## Assignment
Note each line of the entries that includes "KEndpoints". Then copy those lines.

Stored items

(* ===== verification/Eventually.v ===== *)
(** The whole reconciliation, again and again: what each one does to the
    potential of file Progress, and that they come to an end. *)

From S2P Require Import Prelude GoStd GoTime K8s V1beta1 Constant Metadata Kube Builder ServerConf Builders Hoare Trace Result Status.
From S2P Require Import ControllerUtils Configurations Resources Steps Deletion Cli Timestamps Store Behaviour Tame Names Converge.
From S2P Require Import Reconcile Authority Cleanup Restarts Queue Conditions Clock Effects Replicas Progress Settled.

(** ** Definitions *)

(** What is asked of the cluster object: it has its defaults, a finalizer and
    no override, is neither paused nor deleted, and asks for no rebalancing. *)
Record Standing `{!Library} (d : Defaults) (r : RabbitmqCluster) (n : Z) (op user : string) : Prop := {
  std_tidy : Tidy r n;
  std_conf : renderConf r n = inr (op, user);
  std_readable : readable op;
  std_settled : settled d r;
  std_rebalance : needQueueRebalance r = false;
  std_stamp : gm_lookup (podAnnotations r) stsRestartAnnotation = None;
  std_replicas : (0 ≤ n)%Z;
  std_tls : DisableNonTLSListeners r = true → TLSEnabled r = true
}.

(** Semantic equality holds of equal objects and is structural as far as the
    status of a StatefulSet goes. *)
Definition equalsObjects `{!Library} : Prop := (∀ k (o : Obj k), SemanticDeepEqual k o o = true) ∧ equalsStatus.

Section eventually.
Context {W : Type} `{!Kube W, !Library, !Store W, !StoreLaws W, !RemovalLaws W, !ClientLaws W, !Clock W, !ClockLaws W}.
Context (d : Defaults) (r : RabbitmqCluster) (n : Z) (op user : string).
Abbreviation TW := (W * list Call)%type.
Implicit Types (w : W) (st : RabbitmqClusterStatus).

Definition clusterKey : NamespacedName := ObjectKeyFromObject (k := KRabbitmqCluster) r.

(** The secrets that TLS needs are stored, with their keys. *)
Definition tlsStored w : Prop :=
  SecretTLSEnabled r = true →
  ∃ secret : Secret, contents w KSecret (mkNamespacedName (rmq_Namespace r) (tls_SecretName (rs_TLS (rmq_Spec r)))) = Some secret ∧
  hasKey secret "tls.crt" = true ∧ hasKey secret "tls.key" = true ∧
  (MutualTLSEnabled r = true → ∃ ca : Secret,
     (if SingleTLSSecret r then ca = secret
      else contents w KSecret (mkNamespacedName (rmq_Namespace r) (tls_CaSecretName (rs_TLS (rmq_Spec r)))) = Some ca) ∧
     hasKey ca "ca.crt" = true).

(** At the instant [c] a marker is at least so many seconds old. *)
Definition agedBy (seconds : Z) (mark : option string) (c : Z) : Prop :=
  ∀ v t, mark = Some v → Parse v = Some t → (t + seconds * Second ≤ c)%Z.

Definition pluginsMark w : option string :=
  match child r RabbitmqPluginsConfigMapBuilder w with
  | Some cm => gm_lookup (annotations (k := KConfigMap) cm) pluginsUpdateAnnotation
  | None => None
  end.

(** No command in a pod fails: an assumption about the pods, not about the code
    that runs commands in them. *)
Definition podsObey : Prop := ∀ ns pod container cmd (w : W), (kExec ns pod container cmd w).1.2 = None.

(** The reconciliation finds all StatefulSets ready, the secrets in place, and
    the last changes of the configuration and of the plugins long enough ago,
    and the pods carry out the commands. *)
Record calm w (c : Z) : Prop := {
  calm_pods : podsObey;
  calm_ready : allReadyIn r w;
  calm_tls : tlsStored w;
  calm_clock : notBefore c w;
  calm_conf : agedBy 1 (confMark r w) c;
  calm_plugins : agedBy 2 (pluginsMark w) c
}.

(** The reconciliation finds a StatefulSet that is not ready, but none whose
    update would ask for a rebalancing of the queues. *)
Record waiting w : Prop := {
  wait_ready : ¬ allReadyIn r w;
  wait_tls : tlsStored w;
  wait_rebalance : rs_SkipPostDeploySteps (rmq_Spec r) = true ∨ (n ≤ 1)%Z ∨
    ∀ sts, ours r w sts → stst_CurrentRevision (sts_Status sts) = stst_UpdateRevision (sts_Status sts)
}.

(** No annotation asks for a command in the pods. *)
Definition unflagged w : Prop :=
  (∀ cm, child r RabbitmqPluginsConfigMapBuilder w = Some cm → pluginsConfigUpdated cm = false) ∧
  ∀ sts, ours r w sts → statefulsetCreated sts = false.

(** What the last step writes is there. *)
Definition finished st : Prop :=
  rst_ObservedGeneration st = om_Generation (rmq_ObjectMeta r) ∧
  ∀ now, SetCondition now ReconcileSuccess ConditionTrue "Success" ["Finish reconciling"] st = st.

(** Nothing is left to be written before the commands; nothing is left at all. *)
Definition reached w st : Prop :=
  unsettled r n op user w = [] ∧ dueReplicas r n w = [] ∧ conditionsFit r n w st = true ∧ fieldsFit r n st = true.
Definition quiescent w st : Prop := reached w st ∧ unflagged w ∧ finished st.

(** The commands that the annotations ask for are among the calls: the plugins
    in every replica, the feature flags in the first. *)
Definition commanded w (calls : list Call) : Prop :=
  (∀ cm, child r RabbitmqPluginsConfigMapBuilder w = Some cm → pluginsConfigUpdated cm = true →
     Forall (λ i, podExec r i (setPluginsCmd r) ∈ calls) (seqZ 0 n)) ∧
  (∀ sts, ours r w sts → statefulsetCreated sts = true →
     podExec r 0 "rabbitmqctl enable_feature_flag all" ∈ calls).

Definition finalAnswer : CtrlResult * goerror := (mkCtrlResult false 0, None).
Definition waitAnswer : CtrlResult * goerror := (mkCtrlResult true (5 * Second), None).

(** ** The steps *)

Context (HS : Standing d r n op user) (Heq : equalsObjects).

Abbreviation HT := (std_tidy _ _ _ _ _ HS).
Abbreviation P := (potential r n op user).
Abbreviation Kids' := (Kids r n op user).
Abbreviation rv v st := (revised v st r).

Lemma tidy_revised v st : Tidy (rv v st) n.
Proof. destruct HT. by split. Qed.

Lemma settled_revised v st : settled d (rv v st).
Proof.
  destruct (std_settled _ _ _ _ _ HS) as (H1 & H2 & H3 & H4). split_and!; [done..|]. revert H4.
  unfold applyDefaults, defaultImage, defaultUpdaterImage, defaultPullSecrets. cbn [revised rmq_Spec].
  destruct (ControlRabbitmqImage d || _); cbn [set_rmq_Spec set_rs_Image rmq_Spec rs_SecretBackend];
    destruct (sb_Vault _) as [vault|]; [destruct (ControlRabbitmqImage d || _)| |destruct (ControlRabbitmqImage d || _)|];
    cbn; by destruct (rs_ImagePullSecrets _), (pullSecrets d).
Qed.

(** The StatefulSets that are listed. *)
Lemma wp_listed v st w (Q : result (list StatefulSet) → W → list Call → Prop) :
  Kids' w →
  (∀ stss w', stss ≡ₚ listedSts r n w → NoDup stss → (∀ sts, sts ∈ stss ↔ ours r w sts) → sameStore w w' →
     (∀ c, notBefore c w → notBefore c w') → Q (inr stss) w' []) →
  wp (rv v st) statefulSets w Q.
Proof.
  intros HK HQ. apply wp_statefulSets. intros stss w' -> Hnd Hin Hs. apply HQ; [|done..|].
  - by eapply (listedSts_perm r n op user).
  - intros c Hc. assert (Closed (notBefore (W := W) c)) as HC by apply _. by apply (closed_list KStatefulSet).
Qed.

Lemma wp_getChildResources v st w :
  Kids' w →
  wp (rv v st) getChildResources w (λ x w' c, sameStore w w' ∧ c = [] ∧ ∃ rs, x = inr rs ∧
    ∀ now st, (∃ st', SetConditions now rs st = Returns st') ∧
      (allReadyIn r w → SetConditions now rs st = SetConditions now (expected r n w) st)).
Proof.
  intros HK. unfold getChildResources. apply wp_bind, (wp_listed v st w); [done|].
  intros stss w1 Hperm _ _ Hs1 _. cbn [errorOf IgnoreNotFound]. apply wp_bind, wp_rmq. cbn beta. apply wp_bind.
  apply (wp_unlogged _ (kGet KEndpoints (endpointsKey r))). destruct (store_get KEndpoints (endpointsKey r) w1) as [Hg Hs2].
  rw Hs1 in Hg. set (w2 := (kGet KEndpoints (endpointsKey r) w1).2) in *.
  assert (∀ ep : option Endpoints, (is_Some ep ↔ hasEndpoints r w = true) →
    wp (rv v st) (replicas ← deref (rs_Replicas (rmq_Spec (rv v st)));
       res ← lift (childResources replicas (itemsOf (inr stss)) ep); mret (inr res)) w2
      (λ (x : result (list Resource)) w' c, sameStore w w' ∧ ([] ++ [] ++ [] ++ c = []) ∧ ∃ rs, x = inr rs ∧
       ∀ now st, (∃ st', SetConditions now rs st = Returns st') ∧
       (allReadyIn r w → SetConditions now rs st = SetConditions now (expected r n w) st))) as Hf.
  { intros ep Hep. apply wp_bind. unfold deref. rw (tidy_replicas _ _ (tidy_revised v st)). apply wp_ret, wp_bind.
    destruct (listed_total r n op user w stss ep 0 st HK Hperm) as (Hc & _).
    eapply wp_lift; [exact Hc|]. apply wp_ret. split; [by eapply sameStore_trans|]. split; [done|].
    eexists. split; [done|]. intros now st'. split; [by apply (listed_total r n op user w stss ep now st' HK Hperm)|].
    intros Hready. by apply (listed_expected r n op user HT w stss ep now st' HK Hready Hperm Hep). }
  unfold hasEndpoints in Hf. unfold reads in Hg. destruct (contents w KEndpoints (endpointsKey r)) as [ep|].
  - rw Hg. apply Hf. rw bool_decide_eq_true. split; by eexists.
  - destruct Hg as (err & -> & Hnf). cbn beta iota. rw Hnf. apply Hf. by rw bool_decide_eq_true.
Qed.
(* ===== verification/Setup.v ===== *)
(** What the operator asks of the manager it runs in: the objects the cached
    client holds (the options of main.go), the profiling endpoints (pprof.go),
    the kinds whose changes cause a reconciliation (SetupWithManager of
    rabbitmqcluster_controller.go), and main itself.  The flags of the command
    line and the log are left out. *)

From S2P Require Import Prelude GoStd K8s V1beta1 Metadata Kube Controllerutil ControllerUtils Builders Main.

(** ** The cache *)

(** The selector "app.kubernetes.io/part-of=rabbitmq". *)
Definition rmqSelector : gmap string string := {["app.kubernetes.io/part-of" := "rabbitmq"]}.

(** [options.Cache.ByObject]: kinds and the labels the cached objects must have. *)
Definition cacheByObject : list (Kind * gmap string string) :=
  [(KRabbitmqCluster, ∅); (KStatefulSet, rmqSelector); (KService, rmqSelector); (KConfigMap, rmqSelector);
   (KSecret, rmqSelector); (KServiceAccount, rmqSelector); (KEndpoints, rmqSelector); (KRole, rmqSelector);
   (KRoleBinding, rmqSelector)].

(** Kinds that are not in the map are cached whole. *)
Definition cacheSelector (k : Kind) : gmap string string :=
  match List.find (λ e, bool_decide (e.1 = k)) cacheByObject with Some (_, labels) => labels | None => ∅ end.

(** ** Profiling *)

(** The handlers of net/http/pprof, and those of others. *)
Inductive Handler := PprofIndex | PprofCmdline | PprofProfile | PprofSymbol | PprofTrace | OtherHandler (name : string).

Definition pprofEndpoints : gmap string Handler :=
  {["/debug/pprof" := PprofIndex;
    "/debug/pprof/allocs" := PprofIndex;
    "/debug/pprof/block" := PprofIndex;
    "/debug/pprof/cmdline" := PprofCmdline;
    "/debug/pprof/goroutine" := PprofIndex;
    "/debug/pprof/heap" := PprofIndex;
    "/debug/pprof/mutex" := PprofIndex;
    "/debug/pprof/profile" := PprofProfile;
    "/debug/pprof/symbol" := PprofSymbol;
    "/debug/pprof/threadcreate" := PprofIndex;
    "/debug/pprof/trace" := PprofTrace]}.

(** On [Metrics.ExtraHandlers]; the order of the loop does not matter. *)
Definition AddDebugPprofEndpoints (extraHandlers : gomap Handler) : gomap Handler :=
  Some (map_fold (λ path handler m, <[path := handler]> m) (gm extraHandlers) pprofEndpoints).

(** ** The controller *)

(** The manager: its field indexer, and the builder of controllers with the
    kind to reconcile and the kinds it owns. *)
Class Manager (W : Type) := {
  IndexField (k : Kind) (field : string) (extract : Obj k → list string) : Ext W goerror;
  Complete (for_ : Kind) (owns : list Kind) : Ext W goerror
}.

Definition indexedKinds : list Kind := [KStatefulSet; KConfigMap; KService].
Definition ownedKinds : list Kind :=
  [KStatefulSet; KConfigMap; KService; KRole; KRoleBinding; KServiceAccount; KSecret].

Section setup.
Context {W : Type} `{!Manager W}.

(** The loop over the indexed kinds. *)
Fixpoint indexFields (kinds : list Kind) : Ext W goerror := λ w,
  match kinds with
  | [] => (None, w)
  | k :: kinds =>
      let '(err, w) := IndexField k ".metadata.controller" addResourceToIndex w in
      match err with
      | Some err => (Some err, w)
      | None => indexFields kinds w
      end
  end.

Definition SetupWithManager : Ext W goerror := λ w,
  let '(err, w) := indexFields indexedKinds w in
  match err with
  | Some err => (Some err, w)
  | None => Complete KRabbitmqCluster ownedKinds w
  end.
End setup.

(** ** main *)

(** The rest of the runtime: a manager with options and handlers, its start
    (which blocks until the operator is to stop). *)
Class Process (W : Type) := {
  NewManager (options : Config) (extraHandlers : gomap Handler) : Ext W goerror;
  Start : Ext W goerror
}.

Section main.
Context {W : Type} `{!Manager W, !Process W} (LookupEnv : string → option string).

(** A value that is no boolean counts as false. *)
Definition pprofEnabled : bool :=
  match LookupEnv "ENABLE_DEBUG_PPROF" with Some s => default false (ParseBool s) | None => false end.

(** The exit code: 1 is [os.Exit(1)], 0 is the end of the function. *)
Definition main : Ext W nat := λ w,
  match configure LookupEnv with
  | None => (1%nat, w)
  | Some options =>
      let extraHandlers := if pprofEnabled then AddDebugPprofEndpoints None else None in
      let '(err, w) := NewManager options extraHandlers w in
      match err with
      | Some _ => (1%nat, w)
      | None =>
          let '(err, w) := SetupWithManager w in
          match err with
          | Some _ => (1%nat, w)
          | None =>
              let '(err, w) := Start w in
              (match err with Some _ => 1%nat | None => 0%nat end, w)
          end
      end
  end.
End main.

(** ** Lemmas *)

(** What the operator generates is watched, and is cached by its label. *)
Lemma builderKind_watched b : builderKind b ∈ ownedKinds ∧ cacheSelector (builderKind b) = rmqSelector.
Proof. split; [apply (bool_decide_unpack _)|]; by destruct b. Qed.

(** The kinds that are indexed have owners to index by. *)
Lemma indexed_owned k : k ∈ indexedKinds → k ∈ ownedKinds.
Proof.
  intros Hk. apply (proj1 (Forall_forall (λ k, k ∈ ownedKinds) indexedKinds)); [|exact Hk].
  apply (bool_decide_unpack _). vm_compute. exact I.
Qed.

(** The endpoints are added, and other handlers stay. *)
Lemma AddDebugPprofEndpoints_lookup extra path :
  gm_lookup (AddDebugPprofEndpoints extra) path =
  match pprofEndpoints !! path with Some h => Some h | None => gm_lookup extra path end.
Proof.
  unfold AddDebugPprofEndpoints, gm_lookup at 1. cbn [gm default from_option id]. generalize pprofEndpoints as m. intros m.
  revert path. apply (map_fold_weak_ind (λ r m, ∀ path, r !! path =
    match m !! path with Some h => Some h | None => gm_lookup extra path end)).
  - intros path. by rw lookup_empty.
  - intros i x m' r Hi IH path. destruct (decide (i = path)) as [->|Hne]; [by rw !lookup_insert_eq|].
    by rw !lookup_insert_ne.
Qed.

(** The manager is started only with a configuration, and after the controller
    has been set up; without one nothing happens. *)
Lemma main_stops {W} `{!Manager W, !Process W} env (w : W) : configure env = None → main env w = (1%nat, w).
Proof. unfold main. by intros ->. Qed.
Lemma above_mono {A} h hn (m : M heap A) (Q Q' : A → heap → Prop) :
  above h hn m Q → (∀ a hn', Q a hn' → Q' a hn') → above h hn m Q'.
Proof. intros H HQ Hd. destruct (H Hd) as (a & hn' & E & Hd' & Ha). exists a, hn'. auto. Qed.

(** A computation that leaves its own memory alone as well. *)
Lemma above_frame {A} h hn (m : M heap A) (Q : A → heap → Prop) :
  above (h ∪ hn) ∅ m Q →
  above h hn m (λ a hn', ∃ hx, hn' = hn ∪ hx ∧ hn ##ₘ hx ∧ Q a hx).
Proof.
  intros H Hd. destruct (H (map_disjoint_empty_r _)) as (a & hx & E & Hdx & Ha).
  move: E. rw right_id_L. intros E. apply map_disjoint_union_l in Hdx as [Hd1 Hd2].
  exists a, (hn ∪ hx). rw assoc_L. split; [done|]. split; [by apply map_disjoint_union_r|]. eauto.
Qed.

(** A computation that only reads. *)
Lemma above_read {A} h hn (m : M heap A) (a : A) (Q : A → heap → Prop) :
  m (h ∪ hn) = (Returns a, h ∪ hn) → Q a hn → above h hn m Q.
Proof. intros E H Hd. by exists a, hn. Qed.

(** A write to its own memory. *)
Lemma above_write {A} h hn hn' (m : M heap A) (a : A) l c (Q : A → heap → Prop) :
  is_Some (hn !! l) → hn' = <[l := c]> hn →
  (h ##ₘ hn → m (h ∪ hn) = (Returns a, <[l := c]> (h ∪ hn))) → Q a hn' → above h hn m Q.
Proof.
  intros [c' Hl] -> E H Hd. pose proof (map_disjoint_Some_r _ _ _ _ Hd Hl) as Hh.
  exists a, (<[l := c]> hn). rw (E Hd). split_and!; [|by apply map_disjoint_insert_r|done].
  by rw insert_union_r.
Qed.

Lemma above_alloc h hn c (Q : loc → heap → Prop) :
  (∀ l, h !! l = None → hn !! l = None → Q l (<[l := c]> hn)) → above h hn (alloc c) Q.
Proof.
  intros H Hd. rw /alloc. set (l := fresh (dom (h ∪ hn))).
  assert ((h ∪ hn) !! l = None) as Hl by apply not_elem_of_dom, is_fresh.
  apply lookup_union_None in Hl as [Hh Hn].
  exists l, (<[l := c]> hn). split_and!; [|by apply map_disjoint_insert_r|auto].
  by rw insert_union_r.
Qed.

Lemma above_load h hn l v (Q : val → heap → Prop) :
  h !! l = Some (CVar v) → Q v hn → above h hn (load l) Q.
Proof. intros E. apply above_read. by rw /load (lookup_union_Some_l _ _ _ _ E). Qed.

Lemma above_loadElem h hn l i vs v (Q : val → heap → Prop) :
  h !! l = Some (CArray vs) → vs !! i = Some v → Q v hn → above h hn (loadElem l i) Q.
Proof. intros E Ei. apply above_read. by rw /loadElem (lookup_union_Some_l _ _ _ _ E) Ei. Qed.

Lemma above_loadMap h hn l m (Q : gmap string val → heap → Prop) :
  h !! l = Some (CMap m) → Q m hn → above h hn (loadMap l) Q.
Proof. intros E. apply above_read. by rw /loadMap (lookup_union_Some_l _ _ _ _ E). Qed.

Lemma above_store h hn l v w (Q : unit → heap → Prop) :
  hn !! l = Some (CVar w) → Q tt (<[l := CVar v]> hn) → above h hn (store l v) Q.
Proof.
  intros E. eapply above_write; [by eexists|done|]. intros Hd.
  by rw /store (lookup_union_Some_r _ _ _ _ Hd E).
Qed.

Lemma above_storeElem h hn l i v vs (Q : unit → heap → Prop) :
  hn !! l = Some (CArray vs) → i < length vs → Q tt (<[l := CArray (<[i := v]> vs)]> hn) →
  above h hn (storeElem l i v) Q.
Proof.
  intros E Hi. eapply above_write; [by eexists|done|]. intros Hd.
  by rw /storeElem (lookup_union_Some_r _ _ _ _ Hd E) decide_True.
Qed.

Lemma above_storeMap h hn l k v m (Q : unit → heap → Prop) :
  hn !! l = Some (CMap m) → Q tt (<[l := CMap (<[k := v]> m)]> hn) → above h hn (storeMap l k v) Q.
Proof.
  intros E. eapply above_write; [by eexists|done|]. intros Hd.
  by rw /storeMap (lookup_union_Some_r _ _ _ _ Hd E).
Qed.

(** Ranging over a map and storing every entry in an empty one copies it,
    whatever the order. *)
Fixpoint storeAll (l : loc) (kvs : list (string * val)) : M heap unit :=
  match kvs with
  | [] => mret tt
  | (k, v) :: kvs => _ ← storeMap l k v; storeAll l kvs
  end.

Lemma above_storeAll h hn l kvs m (Q : unit → heap → Prop) :
  hn !! l = Some (CMap m) →
  Q tt (<[l := CMap (foldl (λ m '(k, v), <[k := v]> m) m kvs)]> hn) → above h hn (storeAll l kvs) Q.
Proof.
  revert hn m. induction kvs as [|[k v] kvs IH]; intros hn m E H; simpl in *.
  { apply above_ret. by rw insert_id in H. }
  apply above_bind. eapply above_storeMap; [done|]. eapply IH; [apply lookup_insert_eq|].
  by rw insert_insert_eq.
Qed.

Lemma foldl_insert_list (kvs : list (string * val)) (m0 : gmap string val) :
  NoDup kvs.*1 → foldl (λ m '(k, v), <[k := v]> m) m0 kvs = (list_to_map kvs : gmap string val) ∪ m0.
Proof.
  revert m0. induction kvs as [|[k v] kvs IH]; intros m0 Hnd; simpl; [by rw left_id_L|].
  apply NoDup_cons in Hnd as [Hk Hnd]. rw IH // -insert_union_l -insert_union_r //.
  by apply not_elem_of_list_to_map_1.
Qed.

Lemma foldl_insert_range `{!Range} (m : gmap string val) :
  foldl (λ m '(k, v), <[k := v]> m) ∅ (range m) = m.
Proof.
  assert (NoDup (range m).*1) as Hnd by (rw range_perm; apply NoDup_fst_map_to_list).
  rw foldl_insert_list // right_id_L (list_to_map_proper _ (map_to_list m)) //.
  - apply range_perm.
  - apply list_to_map_to_list.
Qed.
Definition reslice (i j : nat) (s : val) : M heap val :=
  match s with
  | VSlice (Some (l, off, len)) =>
      if (i <=? j) && (j <=? len) then mret (VSlice (Some (l, off + i, j - i)))
      else panic "slice bounds out of range"
  | _ => panic "slice bounds out of range"
  end.

(** [append(r.requiredPlugins, r.additionalPlugins...)]. *)
Definition allPlugins `{!Growth} (requiredPlugins additionalPlugins : val) : M heap val :=
  xs ← elems additionalPlugins;
  append requiredPlugins xs.

(** [builders = append(builders[:3], builders[3+1:]...)]; the upper bound that
    is left out is the length. *)
Definition dropFourth `{!Growth} (builders : val) : M heap val :=
  all ← elems builders;
  front ← reslice 0 3 builders;
  back ← reslice (3 + 1) (length all) builders;
  xs ← elems back;
  append front xs.

(** ** The merges write one map, and do to it what the values say *)

(** The map that a value points to, as the other files have it. *)
Definition holds (h : heap) (v : val) (m : gomap string) : Prop :=
  match v, m with
  | VMap None, None => True
  | VMap (Some l), Some m => h !! l = Some (CMap (VString <$> m))
  | _, _ => False
  end.

Definition insertFiltered (f : string → bool) (m : gmap string val) (kvs : list (string * val))
    : gmap string val :=
  foldl (λ m '(k, v), if f k then <[k := v]> m else m) m kvs.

## Exercise output
  apply (wp_unlogged _ (kGet KEndpoints (endpointsKey r))). destruct (store_get KEndpoints (endpointsKey r) w1) as [Hg Hs2].
  rw Hs1 in Hg. set (w2 := (kGet KEndpoints (endpointsKey r) w1).2) in *.
  unfold hasEndpoints in Hf. unfold reads in Hg. destruct (contents w KEndpoints (endpointsKey r)) as [ep|].
   (KSecret, rmqSelector); (KServiceAccount, rmqSelector); (KEndpoints, rmqSelector); (KRole, rmqSelector);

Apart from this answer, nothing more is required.